The Anchor of Dependency: Rethinking Nigeria’s Port Financing Strategy

Monday Discourse with Ibrahim Nasiru
The recent Port Management Association of West and Central Africa (PMAWCA) conference in Lagos concluded with a dizzying array of multi-billion-dollar infrastructure promises.
 Amidst the boardroom handshakes and official communiques, a familiar theme emerged: West Africa requires tens of billions of dollars to build the “Ports of the Future.”
For Nigeria, a nation grappling with aging brownfield infrastructure and the pressure to fully optimize its deep seaports, the question of infrastructure is no longer about what to build, but how to pay for it.
 For decades, Nigeria’s approach to Port development has been tethered to a traditional anchor of dependency, an over-reliance on foreign loans, lopsided concession frameworks, and external development contracts.
If the nation is to truly unlock the economic sovereignty promised by the Blue Economy, it must critically re-evaluate its Port financing strategy, shifting away from debt-heavy models toward aggressive domestic capital mobilization and genuine structural reforms that address how we handle our internal maritime revenues.
Historically, major Port expansions in Sub-Saharan Africa have followed a predictable financial script.
A sovereign state secures a massive bilateral loan, frequently from foreign development banks, backed by state guarantees or the projected revenues of the Port asset itself.
 On the surface, this model delivers immediate gratification: shiny new gantry cranes, dredged channels, and modern breakwaters.
Below the surface, however, this architecture creates a cycle of financial vulnerability.
When Port assets are financed through rigid, foreign-denominated debt, the pressure to service that debt often overrides the Port’s primary economic mandate, which is to lower the cost of doing business.
High debt-servicing costs force Port authorities to maintain punitive tariff structures, expensive regulatory charges, and inflated berthing fees.
 Consequently, while the infrastructure appears world-class, the Port becomes economically uncompetitive, driving shipping lines to cheaper regional alternatives and defeating the purpose of the initial investment.
To break this loop, Nigeria must confront a glaring fiscal paradox sitting right inside its balance sheet: the architecture of the Nigerian Ports Authority’s (NPA) internal revenue framework.

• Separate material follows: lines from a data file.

Lemma invalid_argument_aborts_witness :
  example_main (prompt_terminal "1") (example_args ["https://deezer.com/track/1"; "deezer.com/track/2"]) =
    ([EvMakedirs "Downloads"], Raised ("Invalid argument: " +:+ dq +:+ "deezer.com/track/2" +:+ dq)).
Proof.
  apply (invalid_argument_aborts _ _ _ _ _ _ _ _ _ ["https://deezer.com/track/1"]
           "deezer.com/track/2" [] {[ "deezer" := [mkMediaIdentification track "1" None] ]});
    [reflexivity | | discriminate | vm_compute; reflexivity | reflexivity | reflexivity].
  apply (bool_decide_unpack _). vm_compute. exact I.
Defined.

Lemma no_links_given_only_empty_file_witness :
  exists f, arguments (example_args ["links.txt"]) = [f] /\ path_exists example_orpheus f = true /\
            read_lines example_orpheus f = [].
Proof.
  apply (no_links_given_only_empty_file beauty_format_seconds_spec literal_findall urlparse_simple
           deezer_netlocs auto_settings custom_parse_example example_orpheus (prompt_terminal "1")).
  apply list_elem_of_In. vm_compute. auto.
Defined.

 As revealed in recent National Assembly budget defenses under Managing Director Dr. Abubakar Dantsoho, the NPA is projecting a staggering ₦1.489 trillion in internally generated revenue (IGR) for the 2026 fiscal year, hot on the heels of generating nearly ₦2 trillion in 2025.
The agency is a financial powerhouse, generating enormous wealth from ship dues, cargo fees, and concession tariffs.
 Yet, because of rigid fiscal remittance laws, a massive chunk of this liquidity is swallowed directly by the federation’s Consolidated Revenue Fund (CRF) and swept straight into the Treasury Single Account (TSA).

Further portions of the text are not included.